Francis also called for unity, urging people to avoid “the temptation of fear of others, of the unfamiliar, of what is not part of our ethnic group, our political views or our religious denomination”.
His message — and the fact that he actually visited the country, despite significant security concerns — struck a chord with locals and drew pledges of peace and forgiveness.
– ‘Ready to forget’ –
“We should eat together, we should live together with Muslims,” said Clarisse Mbai, a mother who lost all her worldly possessions in inter-religious violence.
“They looted everything, they burnt my house and I have nothing but I am ready to forget,” she said.
Nicole Ouabangue, whose husband was hacked to death with an axe, said she had heard many speeches before but the pope’s words were “different”.
“Pope Francis has more influence.
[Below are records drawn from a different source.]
Lemma stopped_containers w : stopped w ->
  (exists phase, checkpoint w = Some (docker_stamped c phase)) /\
    (DockerHost.containers (dhost w) = [] \/
     exists id, word id /\ (DockerHost.containers (dhost w) = [(id, previous)] \/ DockerHost.containers (dhost w) = [(id, new)])) \/
  checkpoint w = None /\ unchanged h0 w /\ Baseline.VersionEnvExisted (ch_baseline c) = true /\
    exists id, word id /\ DockerHost.containers (dhost w) = [(id, previous)].
Proof.
  intros [_ Hw Hi Hp]. destruct (od_container order) as [id0 Hid]. destruct (od_previous order) as (digests & Hprev & _).
  destruct Hp as [[Hk _ Hf _]|(Hk & Hu & Hex)]; [left; split; [done|]|right; split_and!; try done].
  - destruct Hf as [Hf|Hf]; inversion Hf as [Ec|Ec|id image Ei Ec]; rewrite <- Ec in *; try (by left); right;
      rewrite ?Hid in *; apply Forall_cons in Hw as [Hw _]; eexists; (split; [exact Hw|]); cbn in *; auto.
    + rewrite (od_ref order) in Ei. injection Ei as <-. auto.
    + rewrite (image_of_id _ _ _ Hprev) in Ei. injection Ei as <-. auto.
  - destruct Hu as [_ Uc]. rewrite Uc, Hid in *. apply Forall_cons in Hw as [Hw _]. eauto.
Qed.

(** Any point settles. *)
Lemma docker_reconcile_settles w : stopped w -> twp Done (reconcileDocker target ap) (settling w) w.
Proof.
  intros Hs. pose proof Hs as [Hr _ Hi _]. destruct (od_previous order) as (digests & Hp & Hno & Hrepo).
  destruct (od_new order) as (digests' & Hn & Hyes). destruct baseline_facts as (_ & _ & Hdig).
  destruct (digest_word _ Hdig) as [_ Hne]. destruct (digest_word _ new_digest) as [_ Hne'].
  assert (Hprev : forall id cp (k : result string ApplyResult.t -> world -> Prop), word id ->
    DockerHost.containers (dhost w) = [(id, previous)] ->
    twp Done (match cp with
              | Some x => reconcile_marked target ap x previous
              | None => reconcile_unmarked target ap previous (Ok (Some digests))
              end) k w ->
    load_checkpoint w target = Ok cp -> match cp with Some x => docker_mismatch ap x | None => false end = false ->
    twp Done (reconcileDocker target ap) k w).
  { intros id cp k Hid Hc Hk Hl Hm. unfold reconcileDocker. apply twp_bind_ok.
    eapply twp_call; [cbn; by rewrite Hl|]. cbv beta iota. rewrite Hm.
    apply twp_bind. eapply running_image_done; [done..|]. rewrite (bool_decide_eq_false_2 (previous = "")) by done. cbn [negb].
    apply twp_bind. eapply twp_call; [cbn; rewrite (image_of_id _ _ (digests, Baseline.SourceVersion (ch_baseline c))) by congruence;
      cbn; by rewrite Hi, Hp|]. cbn [fmap option_fmap option_map fst]. 
    change (ApplyPlan.ExpectedPlatformDigest ap) with (MutationPlan.ExpectedPlatformDigest plan). rewrite Hno. cbn [andb].
    apply twp_bind, twp_ret. by destruct cp. }
  destruct (stopped_containers w Hs) as [([phase Hk] & Hc)|(Hk & Hu & Hex & id & Hid & Hc)].
  - destruct (stamped_loads_docker phase w Hk) as [Hl Hm]. destruct Hc as [Hc|(id & Hid & [Hc|Hc])].
    + unfold reconcileDocker. apply twp_bind_ok. eapply twp_call; [cbn; by rewrite Hl|]. cbv beta iota. rewrite Hm.
      apply twp_bind. unfold running_image. apply twp_bind, managed_none; [done|]. intros e. apply twp_ret.
      apply twp_bind, twp_ret, twp_bind, twp_ret. by apply nothing_settles.
    + eapply (Hprev id (Some _)); [done|done| |exact Hl|exact Hm]. by eapply previous_settles.
    + unfold reconcileDocker. apply twp_bind_ok. eapply twp_call; [cbn; by rewrite Hl|]. cbv beta iota. rewrite Hm.
      apply twp_bind. eapply running_image_done; [done|done|apply new_digest|].
      rewrite (bool_decide_eq_false_2 (new = "")) by done. cbn [negb].
      apply twp_bind. eapply twp_call; [cbn; rewrite (image_of_id _ _ (digests', MutationPlan.ExpectedVersion plan)) by congruence;
        cbn; by rewrite Hi, Hn|]. cbn [fmap option_fmap option_map fst].
      change (ApplyPlan.ExpectedPlatformDigest ap) with (MutationPlan.ExpectedPlatformDigest plan). rewrite Hyes. cbn [andb].
      apply twp_bind. eapply twp_call.
      { cbn. rewrite (version_done id new digests' (MutationPlan.ExpectedVersion plan)) by congruence. unfold versionsEqual.
        rewrite bool_decide_eq_true_2 by done. reflexivity. }
      by eapply requested_settles.
  - eapply (Hprev id None); [done|done| | |done]; [by eapply unmarked_settles|]. unfold load_checkpoint. by rewrite Hk.
Qed.
End Recovery.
If there is anybody who can resolve our problems on Earth, it is him,” she said.
The landlocked Central African Republic descended into bloodshed after longtime Christian leader Francois Bozize was ousted by rebels from the mainly Muslim Seleka force in March 2013.
The coup triggered a wave of violence between ex-Seleka members and Christian “anti-balaka” (anti-machete) militias, plunging the former French colony into its worst crisis since independence in 1960.
On Sunday, the 78-year-old pontiff opened a “holy door” during a mass at Bangui Cathedral, marking the beginning of a Jubilee Year dedicated to forgiveness and reconciliation.
Although the year will formally be inaugurated on December 8, opening the door marked its symbolic start. Until now, such a gesture has only ever taken place in the Church’s headquarters in the Vatican or in Rome.
“Bangui has become the spiritual capital of the world,” the pontiff said.
The country’s interim president Catherine Samba-Panza asked the pope for “forgiveness from the bottom of my heart” for two years of “evil” sectarian violence she dubbed “a descent into hell”.